En Francia 68% de la población (unos 46 millones de personas) ha recibido al menos una dosis de la vacuna contra la Covid-19 y un 57,5% han recibido las dos. El número de casos diarios de coronavirus ronda los 28.000 y la situación es especialmente crítica en territorios de ultramar como Guadalupe y Martinica.

Desde Martinica, que ha tenido que instaurar de nuevo un confinamiento debido al grave aumento de los casos, el ministro de Salud, Olivier Verán, consideró esta semana que “se está hablando demasiado” de estas protestas, que enarbolan “pancartas variopintas, razones dudosas y a menudo asquerosas”.

El Gobierno francés quiere que a fines de agosto 50 millones de ciudadanos hayan recibido al menos una dosis de la vacuna.

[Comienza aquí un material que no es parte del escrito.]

(** White space that ends before the operator leads nowhere. *)
Lemma greedy_space_no_operator (A : Type) (l sfx : list ascii) (c : caps) (op : string)
    (r : list ascii) (b : re) (k : nat -> list ascii -> caps -> option A) :
  forall p,
    forallb is_space l = false ->
    first_operator (l ++ sfx)%list = Some (l, op, r) ->
    greedy_span (accepts false space) p (l ++ sfx)%list
      (fun j s' => run false A (Seq operator_pattern b) j s' c k)
    = None.
Proof.
  induction l as [|y l IH]; intros p Hnot Hfirst; [discriminate|].
  cbn [app] in Hfirst |- *. apply first_operator_later in Hfirst as [Hnone Hrest].
  assert (Hhere : run false A (Seq operator_pattern b) p (y :: l ++ sfx)%list c k = None)
    by (rewrite run_seq; apply run_no_operator, Hnone).
  cbn [greedy_span]. rewrite accepts_space, Hhere.
  destruct (is_space y) eqn:Hy; [|reflexivity].
  cbn [forallb] in Hnot. rewrite Hy in Hnot. cbn [andb] in Hnot.
  rewrite (IH (S p) Hnot Hrest). reflexivity.
Qed.

(** The left operand is the shortest text followed by white space and the
    operator: it ends where the white space before the operator starts. *)
Lemma lazy_left_operand (l sfx : list ascii) (cap : nat -> caps) (op : string)
    (r : list ascii) :
  forall i,
    first_operator (l ++ sfx)%list = Some (l, op, r) ->
    r <> [] ->
    one_line l = true ->
    one_line r = true ->
    lazy_span (accepts false Any) i (l ++ sfx)%list
      (fun j s' =>
         run false rmatch (Seq ws (Seq operator_pattern (Seq ws right_pattern)))
           j s' (cap j) kfin)
    = Some (f (i + List.length l + String.length op + List.length r)
              (set_cap 3 (Some (of_chars (right_operand r)))
                 (set_cap 2 (Some op)
                    (cap (i + List.length (without_trailing_space l)))))).
Proof.
  induction l as [|y l IH]; intros i Hfirst Hr Hl Hline.
  - apply lazy_span_here. cbv beta. rewrite run_ws.
    cbn [without_trailing_space List.length]. rewrite !Nat.add_0_r.
    rewrite (greedy_space_operator [] sfx (cap i) op r i eq_refl Hfirst Hr Hline).
    cbn [List.length]. rewrite Nat.add_0_r. reflexivity.
  - cbn [without_trailing_space]. destruct (forallb is_space (y :: l)) eqn:Hall.
    + apply lazy_span_here. cbv beta. rewrite run_ws.
      rewrite (greedy_space_operator (y :: l) sfx (cap i) op r i Hall
                 (first_operator_suffix _ _ _ _ Hfirst) Hr Hline).
      cbn [List.length]. rewrite Nat.add_0_r. reflexivity.
    + assert (Hhere :
        run false rmatch (Seq ws (Seq operator_pattern (Seq ws right_pattern)))
          i ((y :: l) ++ sfx)%list (cap i) kfin = None).
      { rewrite run_ws.
        apply (greedy_space_no_operator _ _ _ _ op r); assumption. }
      apply one_line_cons in Hl as [Hy Hl].
      cbn [app] in Hfirst, Hhere |- *. cbn [lazy_span]. rewrite Hhere.
      rewrite accepts_any, Hy. cbn [negb].
      apply first_operator_later in Hfirst as [_ Hrest].
      rewrite (IH (S i) Hrest Hr Hl Hline). cbn [List.length]. f_equal. f_equal; [lia|].
      f_equal. f_equal. f_equal. lia.
Qed.

End Comparison.

(** The match of [RE_comparison] on one line of text with an operator that
    has something before it and something after it: the match starts with
    the text, the left operand ends where the white space before the first
    operator starts, and the right operand is the rest. *)
Lemma match_at_comparison (x : ascii) (l sfx : list ascii) (op : string)
    (r : list ascii) :
  first_operator (x :: l ++ sfx)%list = Some (x :: l, op, r) ->
  r <> [] ->
  one_line (x :: l ++ sfx)%list = true ->
  match_at RE_comparison 0 (x :: l ++ sfx)%list
  = Some (RMatch 0 (List.length (x :: l ++ sfx)%list) (of_chars (x :: l ++ sfx)%list)
            [Some (of_chars (x :: without_trailing_space l)); Some op;
             Some (of_chars (right_operand r))]).
Proof.
  intros Hfirst Hr Hline.
  set (s := (x :: l ++ sfx)%list) in *.
  set (build := fun (j : nat) (c : caps) =>
                  RMatch 0 j (of_chars (firstn (j - 0) s))
                    (map (fun n => get_cap n c) (seq 1 3))).
  set (kfin := fun (j : nat) (_ : list ascii) (c : caps) => Some (build j c)).
  change (match_at RE_comparison 0 s)
    with (run false rmatch
            (Seq (Group 1 (Plus false Any))
               (Seq ws (Seq operator_pattern (Seq ws right_pattern))))
            0 s [] kfin).
  apply first_operator_later in Hfirst as [_ Hrest].
  pose proof (first_operator_suffix _ _ _ _ Hrest) as Hsfx.
  apply one_line_cons in Hline as [Hx Hline].
  apply one_line_app in Hline as [Hl Hright].
  assert (Hrline : one_line r = true).
  { apply first_operator_here in Hsfx as [_ ->]. apply one_line_skipn, Hright. }
  assert (Hlength : List.length sfx = String.length op + List.length r).
  { apply first_operator_here in Hsfx as [Hop ->]. apply operator_length, Hop. }
  rewrite run_seq, run_group. unfold Plus. rewrite run_seq.
  unfold s at 1. rewrite run_atom by reflexivity. rewrite accepts_any, Hx. cbn [negb].
  rewrite run_star_lazy by reflexivity. cbv beta.
  rewrite (lazy_left_operand build kfin (fun _ _ _ => eq_refl) l sfx
             (fun j => set_cap 1 (Some (of_chars (firstn (j - 0) s))) [])
             op r 1 Hrest Hr Hl Hrline).
  unfold build. f_equal. f_equal.
  - unfold s. cbn [List.length]. rewrite length_app. lia.
  - rewrite Nat.sub_0_r. rewrite firstn_all2; [reflexivity|].
    unfold s. cbn [List.length]. rewrite length_app. lia.
  - cbn [seq map get_cap set_cap Nat.eqb]. rewrite Nat.sub_0_r.
    unfold s. cbn [Nat.add firstn]. rewrite firstn_without_trailing_space. reflexivity.
Qed.

(** Without an operator the pattern matches nowhere. *)
Lemma greedy_no_operator (A : Type) (b : re) (k : nat -> list ascii -> caps -> option A)
    (t : list ascii) :
  forall c p,
    first_operator t = None ->
    greedy_span (accepts false space) p t
      (fun j s' => run false A (Seq operator_pattern b) j s' c k)
    = None.
Proof.
  induction t as [|z t IH]; intros c p Hnone; cbn [greedy_span].
  - rewrite run_seq, run_no_operator by reflexivity. reflexivity.
  - apply first_operator_absent in Hnone as [Hz Hnone].
    rewrite (IH c (S p) Hnone), run_seq, (run_no_operator _ _ _ _ _ Hz).
    destruct (accepts false space z); reflexivity.
Qed.

Lemma lazy_no_operator (A : Type) (b : re) (k : nat -> list ascii -> caps -> option A)
    (cap : nat -> caps) (s : list ascii) :
  forall j,
    first_operator s = None ->
    lazy_span (accepts false Any) j s
      (fun j s' => run false A (Seq ws (Seq operator_pattern b)) j s' (cap j) k)
    = None.
Proof.
  induction s as [|y s IH]; intros j Hnone; cbn [lazy_span]; rewrite run_ws;
    rewrite (greedy_no_operator _ _ _ _ _ _ Hnone); [reflexivity|].
  apply first_operator_absent in Hnone as [_ Hnone].
  destruct (accepts false Any y); [|reflexivity].
  apply IH, Hnone.
Qed.

Lemma match_at_no_operator (s : list ascii) (i : nat) :
  first_operator s = None -> match_at RE_comparison i s = None.
Proof.
  intros Hnone.
  set (kfin := fun (j : nat) (_ : list ascii) (c : caps) =>
                 Some (RMatch i j (of_chars (firstn (j - i) s))
                         (map (fun n => get_cap n c) (seq 1 3)))).
  change (match_at RE_comparison i s)
    with (run false rmatch
            (Seq (Group 1 (Plus false Any))
               (Seq ws (Seq operator_pattern (Seq ws right_pattern))))
            i s [] kfin).
  rewrite run_seq, run_group. unfold Plus. rewrite run_seq.
  rewrite run_atom by reflexivity. destruct s as [|x s']; [reflexivity|].
  destruct (accepts false Any x); [|reflexivity].
  apply first_operator_absent in Hnone as [_ Hnone].
  rewrite run_star_lazy by reflexivity. cbv beta.
  apply (lazy_no_operator rmatch (Seq ws right_pattern) kfin
           (fun j => set_cap 1 (Some (of_chars (firstn (j - i) (x :: s')))) [])).
  exact Hnone.
Qed.

Lemma search_no_operator (s : list ascii) :
  forall i, first_operator s = None -> search RE_comparison i s = None.
Proof.
  induction s as [|y s IH]; intros i Hnone; cbn [search];
    rewrite (match_at_no_operator _ i Hnone); [reflexivity|].
  apply first_operator_absent in Hnone as [_ Hnone]. apply IH, Hnone.
Qed.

En los territorios de ultramar, la vacunación va mucho más lenta y por eso la variante Delta del coronavirus ha golpeado con fuerza, dijo el primer ministro francés, Jean Castex.

Para profundizar más el malhumor y el rechazo al pasaporte sanitario, fallas en el sistema de información ocurridos anoche y el sábado por la mañana impidieron emitir a los ciudadanos códigos QR que fueron establecidos por las autoridades para identificar a los contagiados y disminuir la propagación de la enfermedad, informó el periódico Le Parisien.

Según el medio, los farmacéuticos no pudieron acceder desde el viernes por la tarde al portal SI-DEP, a través del cual se puede recibir un código QR.

Anteriormente también se denunciaron fallas en el funcionamiento del sistema, pero generalmente todo se arreglaba en cuestión de minutos, señala el periódico.

En algunas farmacias se optó por entregarle a las personas unos certificados en papel que confirman que no son portadores del coronavirus. No se sabe si los servicios y establecimientos interesados aceptarán o no esos documentos.